[[ EXERCISE INPUTS open ]]

(** The line logged when the poll numbered [attempts] used up the budget. *)
Definition timeout_line (cb : Callback) (attempts : Z) : LogLine :=
  match cb with
  | place_by_pid _ _ label _ => PlacementTimeout "Window" label attempts
  | browser_place_by_snapshot _ _ _ label _ => PlacementTimeout "Browser" label attempts
  | mmc_place_by_snapshot _ _ label _ => PlacementTimeout "MMC" label attempts
  | place_powershell _ _ label _ _ => PlacementTimeout "PowerShell" label attempts
  | place_rds_window _ _ label _ _ _ _ _ => PlacementTimeout "RDSH Window" label attempts
  | _ => Note EmptyString
  end.

(** [n] unsuccessful polls in a row, the first at time [t] and numbered
    [attempt + 1]: the (time, attempt) pairs. *)
Fixpoint poll_trace (cb : Callback) (t attempt : Z) (n : nat) : list (Z * Z) :=
  match n with
  | O => []
  | S n' =>
      (t, attempt + 1)
        :: poll_trace cb (t + interval cb (attempt + 1)) (attempt + 1) n'
  end.

(** The waits between consecutive polls of a record of polls. *)
Fixpoint gaps (polls : list (Z * Z)) : list Z :=
  match polls with
  | (t1, _) :: (((t2, _) :: _) as rest) => (t2 - t1) :: gaps rest
  | _ => []
  end.

End Retry.

Import Retry.

(* ===================================================================== *)
(** ** What a poll that found its window does *)
(* ===================================================================== *)

Module Placement.

(** The handle a platform call acts on. *)
Definition call_hwnd (c : PlatformCall) : Z :=
  match c with
  | user32_SetWindowPos hwnd _ _ _ _ _ _ => hwnd
  | gui_SetWindowPos hwnd _ _ _ _ _ _ => hwnd
  | gui_MoveWindow hwnd _ _ _ _ _ => hwnd
  | gui_ShowWindow hwnd _ => hwnd
  | gui_SetForegroundWindow hwnd => hwnd
  end.

(** The handle an outcome line reports ([Placed] or [PlacementFailed]), and
    the [Placed] lines. *)
Definition outcome_hwnd (l : LogLine) : option Z :=
  match l with
  | Placed _ _ _ hwnd => Some hwnd
  | PlacementFailed _ _ hwnd => Some hwnd
  | _ => None
  end.

Definition is_placed (l : LogLine) : bool :=
  match l with
  | Placed _ _ _ _ => true
  | _ => false
  end.

(** The quadrant label a polling closure was created with. *)
Definition quad_of (cb : Callback) : string :=
  match cb with
  | place_by_pid _ quad _ _ | browser_place_by_snapshot _ _ quad _ _
  | mmc_place_by_snapshot _ quad _ _ | place_powershell _ quad _ _ _
  | place_rds_window _ quad _ _ _ _ _ _ => quad
  | _ => EmptyString
  end.

(** From [s] to [s']: further calls were issued, all of them on [target],
    and [_UNMANAGEABLE_HWND] is as it was. *)
Definition acts_on (target : Z) (s s' : Mover.State) : Prop :=
  _UNMANAGEABLE_HWND s' = _UNMANAGEABLE_HWND s
  ∧ ∃ calls, issued s' = issued s ++ calls ∧ Forall (λ c, call_hwnd c = target) calls.

(** From [a] to [a']: lines were logged, none of them an outcome line. *)
Definition notes_only (a a' : App) : Prop :=
  ∃ notes, console a' = console a ++ notes ∧ Forall (λ l, outcome_hwnd l = None) notes.

(** The poll that took [a] to [a'] handed [target] to placement at [rect]:
    [move_window target rect] was called first, on the mover state of [a];
    whatever was issued after it was issued on [target] as well; and among the
    lines logged exactly one is an outcome line, it reports [target], and it is
    a [Placed] line when that [move_window] returned [True]. *)
Definition places (P : Platform) (d : Desktop) (target : Z) (rect : Rect) (a a' : App)
  : Prop :=
  let '(x, y, w, h) := rect in
  let m := move_window P d (mover a) target x y w h in
  acts_on target m.2 (mover a')
  ∧ ∃ notes l notes',
      console a' = console a ++ notes ++ l :: notes'
      ∧ Forall (λ n, outcome_hwnd n = None) notes
      ∧ Forall (λ n, outcome_hwnd n = None) notes'
      ∧ outcome_hwnd l = Some target
      ∧ (m.1 = true → is_placed l = true).

(** A second MMC window, for the snapshot scenario: the console that was
    open before the launch. *)
Definition mmc_before : Window :=
  {| w_hwnd := 62; w_class := "MMCMainFrame"; w_pid := 911;
     w_title := "Services"; w_rect := (100, 100, 1300, 900);
     w_image := "mmc.exe" |}.

End Placement.

Import Placement.

(* ===================================================================== *)
(** * Properties *)
(* ===================================================================== *)

(** ** Display geometry *)

Section GeometryFacts.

[[ EXERCISE INPUTS closed ]]

Nothing should be changed: write out all of the data as is.

OUTPUT OF THE EXERCISE>
(** The line logged when the poll numbered [attempts] used up the budget. *)
Definition timeout_line (cb : Callback) (attempts : Z) : LogLine :=
  match cb with
  | place_by_pid _ _ label _ => PlacementTimeout "Window" label attempts
  | browser_place_by_snapshot _ _ _ label _ => PlacementTimeout "Browser" label attempts
  | mmc_place_by_snapshot _ _ label _ => PlacementTimeout "MMC" label attempts
  | place_powershell _ _ label _ _ => PlacementTimeout "PowerShell" label attempts
  | place_rds_window _ _ label _ _ _ _ _ => PlacementTimeout "RDSH Window" label attempts
  | _ => Note EmptyString
  end.

(** [n] unsuccessful polls in a row, the first at time [t] and numbered
    [attempt + 1]: the (time, attempt) pairs. *)
Fixpoint poll_trace (cb : Callback) (t attempt : Z) (n : nat) : list (Z * Z) :=
  match n with
  | O => []
  | S n' =>
      (t, attempt + 1)
        :: poll_trace cb (t + interval cb (attempt + 1)) (attempt + 1) n'
  end.

(** The waits between consecutive polls of a record of polls. *)
Fixpoint gaps (polls : list (Z * Z)) : list Z :=
  match polls with
  | (t1, _) :: (((t2, _) :: _) as rest) => (t2 - t1) :: gaps rest
  | _ => []
  end.

End Retry.

Import Retry.

(* ===================================================================== *)
(** ** What a poll that found its window does *)
(* ===================================================================== *)

Module Placement.

(** The handle a platform call acts on. *)
Definition call_hwnd (c : PlatformCall) : Z :=
  match c with
  | user32_SetWindowPos hwnd _ _ _ _ _ _ => hwnd
  | gui_SetWindowPos hwnd _ _ _ _ _ _ => hwnd
  | gui_MoveWindow hwnd _ _ _ _ _ => hwnd
  | gui_ShowWindow hwnd _ => hwnd
  | gui_SetForegroundWindow hwnd => hwnd
  end.

(** The handle an outcome line reports ([Placed] or [PlacementFailed]), and
    the [Placed] lines. *)
Definition outcome_hwnd (l : LogLine) : option Z :=
  match l with
  | Placed _ _ _ hwnd => Some hwnd
  | PlacementFailed _ _ hwnd => Some hwnd
  | _ => None
  end.

Definition is_placed (l : LogLine) : bool :=
  match l with
  | Placed _ _ _ _ => true
  | _ => false
  end.

(** The quadrant label a polling closure was created with. *)
Definition quad_of (cb : Callback) : string :=
  match cb with
  | place_by_pid _ quad _ _ | browser_place_by_snapshot _ _ quad _ _
  | mmc_place_by_snapshot _ quad _ _ | place_powershell _ quad _ _ _
  | place_rds_window _ quad _ _ _ _ _ _ => quad
  | _ => EmptyString
  end.

(** From [s] to [s']: further calls were issued, all of them on [target],
    and [_UNMANAGEABLE_HWND] is as it was. *)
Definition acts_on (target : Z) (s s' : Mover.State) : Prop :=
  _UNMANAGEABLE_HWND s' = _UNMANAGEABLE_HWND s
  ∧ ∃ calls, issued s' = issued s ++ calls ∧ Forall (λ c, call_hwnd c = target) calls.

(** From [a] to [a']: lines were logged, none of them an outcome line. *)
Definition notes_only (a a' : App) : Prop :=
  ∃ notes, console a' = console a ++ notes ∧ Forall (λ l, outcome_hwnd l = None) notes.

(** The poll that took [a] to [a'] handed [target] to placement at [rect]:
    [move_window target rect] was called first, on the mover state of [a];
    whatever was issued after it was issued on [target] as well; and among the
    lines logged exactly one is an outcome line, it reports [target], and it is
    a [Placed] line when that [move_window] returned [True]. *)
Definition places (P : Platform) (d : Desktop) (target : Z) (rect : Rect) (a a' : App)
  : Prop :=
  let '(x, y, w, h) := rect in
  let m := move_window P d (mover a) target x y w h in
  acts_on target m.2 (mover a')
  ∧ ∃ notes l notes',
      console a' = console a ++ notes ++ l :: notes'
      ∧ Forall (λ n, outcome_hwnd n = None) notes
      ∧ Forall (λ n, outcome_hwnd n = None) notes'
      ∧ outcome_hwnd l = Some target
      ∧ (m.1 = true → is_placed l = true).

(** A second MMC window, for the snapshot scenario: the console that was
    open before the launch. *)
Definition mmc_before : Window :=
  {| w_hwnd := 62; w_class := "MMCMainFrame"; w_pid := 911;
     w_title := "Services"; w_rect := (100, 100, 1300, 900);
     w_image := "mmc.exe" |}.

End Placement.

Import Placement.

(* ===================================================================== *)
(** * Properties *)
(* ===================================================================== *)

(** ** Display geometry *)

Section GeometryFacts.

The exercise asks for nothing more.